Dianella wins 4–2 on aggregate, and stays in Division 1 in 2017.

===2016 WA State League Division 2===

The 2016 WA State League Division 2 Season was the third tier domestic football competition in Western Australia. The top team at the end of the year is promoted to the 2017 WA State League Division 1, with the second team qualifying to a promotion/relegation playoff.

| Pos | Team | Pld | W | D | L | GF | GA | GD | Pts | Qualification or relegation |
| 1 | Fremantle City (C, P) | 22 | 17 | 4 | 1 | 59 | 19 | +40 | 55 | Promotion to the 2017 State League Division 1 |
| 2 | Joondalup City | 22 | 15 | 2 | 5 | 51 | 33 | +18 | 47 | Qualification to the 2016 promotion play-offs |
| 3 | Balga | 22 | 14 | 3 | 5 | 49 | 28 | +21 | 45 |  |
| 4 | Quinns | 22 | 11 | 2 | 9 | 45 | 37 | +8 | 35 |
| 5 | Melville City | 22 | 8 | 6 | 8 | 38 | 38 | 0 | 30 |
| 6 | Swan United | 22 | 8 | 6 | 8 | 33 | 41 | −8 | 30 |
| 7 | Morley-Windmills | 22 | 9 | 1 | 12 | 44 | 43 | +1 | 28 |
| 8 | Olympic Kingsway | 22 | 8 | 3 | 11 | 35 | 37 | −2 | 27 |
| 9 | Kelmscott Roos | 22 | 8 | 2 | 12 | 34 | 36 | −2 | 26 |
| 10 | Curtin University | 22 | 7 | 5 | 10 | 30 | 41 | −11 | 26 |
| 11 | Wanneroo City | 22 | 7 | 3 | 12 | 31 | 37 | −6 | 24 |
| 12 | Ellenbrook United (R) | 22 | 1 | 1 | 20 | 11 | 70 | −59 | 4 | Relegation to the 2017 Amateur League Premier Division |

===2016 Women's State League Premier Division===

The highest tier domestic football competition in Western Australia is known as the BankWest Women's State League Premier Division for sponsorship reasons. The 8 teams play each other three times, for a total of 21 rounds, and with a promotion/relegation system for the bottom team with the State League Division 1.

| Pos | Team | Pld | W | D | L | GF | GA | GD | Pts | Qualification or relegation |
| 1 | Northern Redbacks (C) | 21 | 17 | 2 | 2 | 85 | 22 | +63 | 53 |  |
| 2 | Beckenham Angels | 21 | 15 | 0 | 6 | 80 | 39 | +41 | 45 |  |
| 3 | Queen's Park | 21 | 14 | 2 | 5 | 62 | 18 | +44 | 44 |
| 4 | Football West NTC U-19 | 21 | 12 | 2 | 7 | 52 | 41 | +11 | 38 |
| 5 | Melville City | 21 | 10 | 2 | 9 | 40 | 32 | +8 | 32 |
| 6 | Balcatta | 21 | 5 | 5 | 11 | 28 | 50 | −22 | 20 |
| 7 | East Fremantle | 21 | 2 | 3 | 16 | 17 | 71 | −54 | 9 |
| 8 | Quinns (R) | 21 | 1 | 0 | 20 | 20 | 111 | −91 | 3 | Relegation to the 2017 State League Division 1 |

==2016 Cool Ridge Cup==

Western Australian soccer clubs competed in 2016 for the Football West State Cup, known that year as the Cool Ridge Cup for sponsorship reasons.
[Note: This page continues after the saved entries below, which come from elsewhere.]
(** Counting the tokens of a line. *)
Lemma filter_drop_one (f : nat -> bool) c xs :
  NoDup xs -> In c xs -> f c = true ->
  length (List.filter (fun k => if decide (k = c) then false else f k) xs)
  = pred (length (List.filter f xs)).
Proof.
  induction xs as [|x xs IH]; intros Hnd Hin Hc; [done|].
  apply NoDup_cons in Hnd as [Hx Hnd]. cbn [List.filter].
  destruct (decide (x = c)) as [->|Hne].
  - rewrite Hc. cbn. f_equal. apply filter_ext_in. intros k Hk.
    destruct (decide (k = c)) as [->|]; [|done]. destruct Hx. by apply list_elem_of_In.
  - destruct Hin as [|Hin]; [done|]. specialize (IH Hnd Hin Hc).
    destruct (f x); cbn; [|done]. rewrite IH.
    assert (In c (List.filter f xs)) by (apply filter_In; done).
    destruct (List.filter f xs); [done | reflexivity].
Qed.

Lemma token_offsets_redacted p l :
  (forall k, Re.match_at p (drop k (redact_line l))
             = match Re.search p l with
               | Some (c, _) => if decide (k = c) then false else Re.match_at p (drop k l)
               | None => Re.match_at p (drop k l)
               end) ->
  0 < length p ->
  length (token_offsets p (redact_line l)) = pred (length (token_offsets p l)).
Proof.
  intros Hw Hp. unfold token_offsets. rewrite redact_line_length.
  erewrite filter_ext; [|exact Hw].
  destruct (Re.search p l) as [[c ce]|] eqn:E.
  - pose proof E as [_ Hle]%search_span; [|done].
    pose proof E as [[Hc _] ->]%search_Some.
    apply filter_drop_one; [| apply in_seq; lia | done].
    apply NoDup_ListNoDup, seq_NoDup.
  - replace (List.filter _ _) with (@nil nat); [done|]. symmetry.
    apply search_None in E. induction (seq 0 (S (length l))) as [|x xs IH]; [done|].
    cbn. destruct (Re.match_at p (drop x l)) eqn:M; [|done]. destruct E. by exists x.
Qed.

(** X5. A pass removes exactly one token of each class from every line that
    has one: a line with [n] card numbers has [n - 1] after the pass, and
    likewise for SSNs. *)
Theorem pass_removes_one_token_per_class contents p i line :
  redact_data contents = Some p ->
  lines contents !! i = Some line ->
  exists line',
    lines (file_after p) !! i = Some line'
    /\ length (token_offsets cc_pattern line') = pred (length (token_offsets cc_pattern line))
    /\ length (token_offsets ssn_pattern line')
       = pred (length (token_offsets ssn_pattern line)).
Proof.
  intros Hp Hi. exists (redact_line line).
  split; [by apply (redacted_line_lookup contents)|].
  split; apply token_offsets_redacted; cbn; try lia.
  - apply redact_line_windows_cc.
  - apply redact_line_windows_ssn.
Qed.

Lemma pass_removes_one_token_per_class_witness :
  exists p line',
    redact_data two_cards = Some p
    /\ length (token_offsets cc_pattern two_cards) = 2
    /\ lines (file_after p) !! 0 = Some line'
    /\ length (token_offsets cc_pattern line') = 1.
Proof.
  eexists.
  destruct (pass_removes_one_token_per_class two_cards _ 0 two_cards
              ltac:(vm_compute; reflexivity) ltac:(reflexivity))
    as (line' & Hl & Hc & _).
  exists line'. split; [reflexivity|]. split; [vm_compute; reflexivity|].
  split; [exact Hl|]. rewrite Hc. vm_compute. reflexivity.
Defined.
Clubs entered from the National Premier Leagues WA, the two divisions of the State League, a limited number of teams from various divisions of the 2016 Sunday League competition, and from regional teams invited from the South West, Goldfields, Great Southern and Midwest regions.

This knockout competition was won by Floreat Athena, their 6th title.

The competition also served as the Western Australian Preliminary rounds for the 2016 FFA Cup. In addition to the A-League club Perth Glory, the two finalists – Cockburn City and Floreat Athena – qualified for the final rounds of the 2016 FFA Cup, entering at the Round of 32.